Um exemplo de seleção natural pode ser visto na medicina. "Quando digo que a seleção natural favorece certos organismos, sei que na presença de antibióticos as bactérias resistentes tendem a ser favorecidas. Daí a necessidade de tomar os remédios durante todo o tratamento. É não dar chance para que algumas tenham a resistência selecionada e passem adiante esta característica", explica Iamarino.

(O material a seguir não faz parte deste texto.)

Lemma apply_event_steps e sm sm' :
  sm_inv sm → command_typed (event_command e) → apply_event e sm = Some sm' →
  steps (sm_db sm) (sm_db sm') ∧ sm_inv sm'.
Proof.
  intros Hi Hty He. destruct e as [index c|c|c ts]; cbn [apply_event event_command] in *.
  - destruct (apply index c sm) as [r sm1 fired| |] eqn:Happ; [|done..]. injection He as <-.
    by destruct (apply_entry _ _ _ _ _ _ Hi Hty Happ) as (? & ? & _).
  - destruct (apply_local c sm) as [[r sm1]|[]] eqn:Hap; [|simplify_eq|done].
    + injection He as <-. destruct (apply_local_post _ _ _ _ Hi Hty Hap) as [Hp _].
      split; [apply Hp|]. split; [apply Hp|apply Hp].
    + split; [apply steps_refl, Hi|done].
  - destruct (apply_ec_with_lww _ c ts sm) as [[[r sm1] fired]|[]] eqn:Hap; [|simplify_eq|done].
    + injection He as <-. destruct (ec_lww_post _ _ _ _ _ _ _ Hi Hty Hap) as [Hp _].
      split; [apply Hp|]. split; [apply Hp|apply Hp].
    + split; [apply steps_refl, Hi|done].
Qed.

Lemma apply_all_steps history sm sm' :
  sm_inv sm → history_typed history → apply_all history sm = Some sm' →
  steps (sm_db sm) (sm_db sm') ∧ sm_inv sm'.
Proof.
  intros Hi Hty. revert sm Hi. induction Hty as [|e history He Hty IH]; intros sm Hi Hrun.
  - injection Hrun as <-. split; [apply steps_refl, Hi|done].
  - cbn [apply_all] in Hrun. apply bind_Some in Hrun as (sm1 & Happ & Hrun).
    destruct (apply_event_steps _ _ _ Hi He Happ) as [Hs Hi1].
    destruct (IH sm1 Hi1 Hrun) as [Hs' Hi']. split; [|done].
    eapply steps_trans; [apply Hi|exact Hs|exact Hs'].
Qed.

Lemma apply_all_app l1 l2 sm : apply_all (l1 ++ l2) sm = apply_all l1 sm ≫= apply_all l2.
Proof.
  revert sm. induction l1 as [|e l1 IH]; intros sm; [done|]. cbn [app apply_all].
  destruct (apply_event e sm); [apply IH|done].
Qed.

(** ** The eventually consistent plane *)

Definition is_ec (e : event) : bool := match e with Committed _ _ => false | _ => true end.

Lemma ec_event e sm sm' :
  sm_inv sm → command_typed (event_command e) → is_ec e = true → apply_event e sm = Some sm' →
  ec_post (sm_db sm) (sm_db sm') ∧ sm_advisory sm' = sm_advisory sm ∧
  sm_last_applied sm' = sm_last_applied sm.
Proof.
  intros Hi Hty Hec He. destruct e as [index c|c|c ts]; [done|..]; cbn [apply_event event_command] in *.
  - destruct (apply_local c sm) as [[r sm1]|[]] eqn:Hap; [|simplify_eq|done].
    + injection He as <-. by destruct (apply_local_post _ _ _ _ Hi Hty Hap) as (? & ? & ? & _).
    + split; [by apply ec_post_refl|done].
  - destruct (apply_ec_with_lww _ c ts sm) as [[[r sm1] fired]|[]] eqn:Hap; [|simplify_eq|done].
    + injection He as <-. by destruct (ec_lww_post _ _ _ _ _ _ _ Hi Hty Hap) as (? & ? & ? & _).
    + split; [by apply ec_post_refl|done].
Qed.

Lemma ec_history history sm sm' :
  sm_inv sm → history_typed history → Forall (λ e, is_ec e = true) history →
  apply_all history sm = Some sm' →
  ec_post (sm_db sm) (sm_db sm') ∧ sm_advisory sm' = sm_advisory sm ∧
  sm_last_applied sm' = sm_last_applied sm.
Proof.
  intros Hi Hty. revert sm Hi. induction Hty as [|e history He Hty IH]; intros sm Hi Hec Hrun.
  - injection Hrun as <-. split; [by apply ec_post_refl|done].
  - apply Forall_cons in Hec as [Hec1 Hec]. cbn [apply_all] in Hrun.
    apply bind_Some in Hrun as (sm1 & Happ & Hrun).
    destruct (ec_event _ _ _ Hi He Hec1 Happ) as (Hp & Ha & Hl).
    destruct (apply_event_steps _ _ _ Hi He Happ) as [_ Hi1].
    destruct (IH sm1 Hi1 Hec Hrun) as (Hp' & Ha' & Hl').
    split_and!; [by eapply ec_post_trans|congruence..].
Qed.

(** The eventually consistent plane is invisible to the strongly consistent
    one: after any sequence of local and peer writes on it, every versioned read
    answers as before (image, revision and errors), every managed or protected
    image, binding, retirement and policy row is unchanged, and so are the
    streams, the locks and the applied index. *)
Theorem ec_writes_leave_records history sm sm'
    (Hi : sm_inv sm) (Hty : history_typed history) (Hec : Forall (λ e, is_ec e = true) history)
    (Hrun : apply_all history sm = Some sm') :
  sm_inv sm' ∧
  (∀ k, get_versioned_metadata (sm_db sm') k = get_versioned_metadata (sm_db sm) k) ∧
  (∀ k, is_managed_key k = true ∨ pol (sm_db sm) k ≠ None → get_metadata sm' k = get_metadata sm k) ∧
  (∀ k, pol (sm_db sm') k = pol (sm_db sm) k ∧ bind (sm_db sm') k = bind (sm_db sm) k ∧
        ret (sm_db sm') k = ret (sm_db sm) k) ∧
  stream_entries (sm_db sm') = stream_entries (sm_db sm) ∧
  sm_advisory sm' = sm_advisory sm ∧ sm_last_applied sm' = sm_last_applied sm.
Proof.
  destruct (apply_all_steps _ _ _ Hi Hty Hrun) as [_ Hi'].
  destruct (ec_history _ _ _ Hi Hty Hec Hrun) as ([_ _ Hm Hr Hst] & Ha & Hl).
  split_and!; [done| |done| |done..].
  - intros k. assert (∀ r, crow_ok r → (∀ ns key, r ≠ CUser ns key) →
      control_state (sm_db sm') !! crow_key r = control_state (sm_db sm) !! crow_key r) as Hrow
      by (intros r H1 H2; exact (Hr r H1 H2)).
    assert (control_state (sm_db sm') !! policy_key k = control_state (sm_db sm) !! policy_key k)
      as Hp by (by apply (Hrow (CPol k))).
    assert (control_state (sm_db sm') !! revision_key k = control_state (sm_db sm) !! revision_key k)
      as Hv by (by apply (Hrow (CRev k))).
    unfold get_versioned_metadata, versioned_metadata_in_read, is_protected_metadata.
    rewrite Hp, Hv. destruct (is_managed_key k) eqn:Hk; [by rewrite Hm by auto|].
    unfold decode_policy. destruct (control_state (sm_db sm) !! policy_key k) as [p|] eqn:Hpk;
      [|cbn; unfold require_managed_key; by rewrite Hk].
    case_bool_decide; [|done]. cbn. rewrite Hm; [done|]. right. unfold crow_at. cbn [crow_key]. congruence.
  - intros k. by rewrite !Hr.
Qed.

(** ** Conditional writes *)

(** The transaction of a conditional write on an admitted record. *)
Lemma execute_write_versioned k value expected inc db :
  machine_inv db → is_utf8 k = true → String.length inc = 16 →
  safe (execute_metadata_in_txn (WriteVersionedMetadata k value expected inc)) db
    (λ r db', ∀ cur, r = ConditionalMetadata true cur →
       current_version db k = expected ∧ bind db k = None ∧ ret db k = None ∧
       ∃ token, cur = mkVersioned (Some value) (Some token) ∧ fresh_token db token ∧
         db' = with_meta <[k := value]> (alloc_put db k token)).
Proof.
  intros [Hi Hu] Hk Hinc. unfold execute_metadata_in_txn.
  apply safe_bind, safe_guard_refusal; [done|intros e; by apply safe_ret|].
  intros _ Hrec. destruct (Hrec k) as [Hr Hb]; [done|done|].
  apply safe_bind, safe_ret. cbn [dispatch_in_txn]. apply safe_write_versioned; [done|done|..].
  - intros r Hn _ cur ->. by destruct (Hn cur).
  - intros token _ Hf Hcur cur [= <-]. split_and!; try done. eauto.
Qed.
(** *** Commands *)

(** Compare-and-set and the adoption of a record do not name an internal row. *)
Definition names_plain (c : Command) : Prop :=
  match c with
  | CasSetMetadata key _ _ | AdoptProtectedMetadata key _ _ => plain key
  | _ => True
  end.

Lemma both_current_version o : both always (current_version_of o).
Proof. destruct o; cbn [current_version_of]; both_tac. Qed.
#[local] Hint Resolve both_current_version both_rename : both.

(** A counter may be internal; then only its own row and the answer differ. *)
Definition runs_alike {A} (m : txn A) : Prop :=
  ∀ db1 db2 a db1', alike db1 db2 → m db1 = Ok (a, db1') → ∃ a' db2', m db2 = Ok (a', db2') ∧ alike db1' db2'.

Lemma both_runs_alike {A} (m : txn A) : both always m → runs_alike m.
Proof. intros Hm db1 db2 a db1' Hal H. destruct (Hm _ _ _ _ Hal H) as (_ & db2' & ? & ?). eauto. Qed.

Lemma alike_put db1 db2 k v1 v2 :
  alike db1 db2 → (plain k → v1 = v2) →
  alike (mkDb (<[k := v1]> (metadata db1)) (stream_entries db1) (control_state db1))
        (mkDb (<[k := v2]> (metadata db2)) (stream_entries db2) (control_state db2)).
Proof.
  intros [H1 H2 H3 H4] Hv. split; cbn; try done. intros k' Hk'. destruct (decide (k = k')) as [->|Hne].
  - rewrite !lookup_insert_eq. f_equal. by apply Hv.
  - rewrite !lookup_insert_ne by done. by apply H1.
Qed.

Lemma adjust_alike key delta : runs_alike (dispatch_in_txn (AdjustCounter key delta)).
Proof.
  intros db1 db2 a db1' Hal. cbn [dispatch_in_txn]. destruct (is_managed_key key).
  { intros H. txn_prim H. exists (Error "counter operations cannot replace managed content metadata"), db2. by split. }
  intros H. unfold mbind, txn_bind, get_meta, put_meta, mret, txn_ret in *. injection H as <- <-. eexists _, _. split; [reflexivity|].
  apply alike_put; [done|]. intros Hk. by rewrite (al_meta _ _ Hal key Hk).
Qed.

"O Design Inteligente é como dizer que o céu é azul porque alguém o deseja assim, não explica nem acrescenta", acredita Iamarino. Mesmo assim, o biólogo conclui que, de certa maneira, o Design Inteligente pode ajudar a evolução da biologia: "Ele pode apontar áreas que não são tão estudadas ou que explicamos com poucos detalhes que, posteriormente, se revelam muito importantes. Acaba sendo um 'editor', checando os locais que ainda precisam de mais estudo". "Design inteligente é ter fé, é crer. Ciência é evidência", finaliza Paprocki.